Saguingouara’s insistence on a laundry clause signaled his adhesion to European standards of cleanliness that were culturally more compatible with his elite French guardian’s notions of washing than indigenous ones. It hinted, materially, at his apparent achievement of ‘frenchness.’ This was a concept linked to the official French assimilationist policy of “frenchification,” itself premised on a fluid concept of identity as hierarchically ordered but also mutable and malleable, being dependent on climate, environment, as well as religion and culture.
Saguingoura’s notion of cleanliness, like that of his French guardian, was predicated on the display of laundered clothing. Laundering, as in this voyageur contract, referred specifically to the cleaning of “small” linens. As a rule, for men these would be limited to shirts, handkerchiefs and stockings. For the French as with other Europeans in this period, it was the act of changing into laundered linen (rather than washing the body) that was understood to effectively clean the body by absorbing any grime. Indeed, the emphasis on laundering practices obfuscated a profound disconnect between the cleansing powers of laundered linens and a repulsion towards washing bodies stemming from anxieties about disease (fears that were crystallized in the emphasis on the role of water in rituals). But for those Indians encountered by the French in Louisiana, clothing was not subject to being washed, though bodies might be, marking a key point of divergence with eighteenth-century French cultural norms.
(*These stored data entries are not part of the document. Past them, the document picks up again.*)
(** The check accepts exactly the bodies in which every block is followed by
    its CRC. *)
Lemma ValidateBodyCRC_spec m off len :
  bytes_ok m -> off + CalcUserDataSize len <= length m ->
  ValidateBodyCRC m off len =
    Some (bool_decide (take (CalcUserDataSize len) (drop off m) = blocks (strip len (drop off m)))).
Proof. intros. by apply ValidateBodyCRC_loop_spec. Qed.

Lemma ReadUserData_loop_spec len : forall m fuel pRead pWrite,
  len <= fuel -> pWrite <= pRead -> pRead + CalcUserDataSize len <= length m ->
  ReadUserData_loop fuel m pRead pWrite len = mem_write m pWrite (strip len (drop pRead m)).
Proof.
  induction len as [|n Hpos IH] using block_ind; intros m fuel pRead pWrite Hf Hle Hl.
  - destruct fuel; cbn [ReadUserData_loop Nat.eqb]; rewrite strip_0, mem_write_nil by lia; done.
  - destruct fuel as [|fuel]; [lia|]. cbn [ReadUserData_loop].
    destruct (Nat.eqb_spec n 0); [lia|]. unfold LPDU_DATA_BLOCK_SIZE.
    replace (if n <=? 16 then n else 16) with (min n 16) by (destruct (Nat.leb_spec n 16); lia).
    rewrite CalcUserDataSize_step in Hl by done. rewrite strip_step by done.
    set (k := min n 16) in *. unfold mem_move. rewrite mem_read_Some by lia. cbn [mbind option_bind].
    set (d := take k (drop pRead m)). assert (Hd : length d = k) by (subst d; len).
    pose proof (CalcUserDataSize_ge (n - k)).
    rewrite <- mem_write_app_bind by (rewrite strip_length by len; lia).
    destruct (mem_write m pWrite d) as [m1|] eqn:H1; [|done]. cbn [mbind option_bind].
    pose proof (mem_write_length _ _ _ _ H1).
    rewrite IH by lia. rewrite Hd. f_equal. f_equal.
    rewrite (mem_write_drop _ _ _ _ (pRead + (k + 2)) H1) by lia. by rewrite drop_drop.
Qed.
This distinction in concepts of cleanliness, I suggest, is crucial for understanding how Europeans apprehended indigenous bodies, and how they rationalized differences in skin color. In the eighteenth century, and in spite of the emergence of increasingly proto-biological notions of a fixed ‘racial’ identity, travelers and settlers continued to linger on the effects of the environment on the development of skin color. They also stressed the role played by the regular application of grease as a factor in the darkening of skin. The absence of clothes washing (and thus, of clean bodies) to remove and negate the effects of this application of grease provided a key logistical step in Europeans’ explanations of the skin tone of indigenous populations. Saguingouara’s voyageur contract thus sheds light on French-Indian notions of ethnicity as (literally) embodied in cultural practices such as washing.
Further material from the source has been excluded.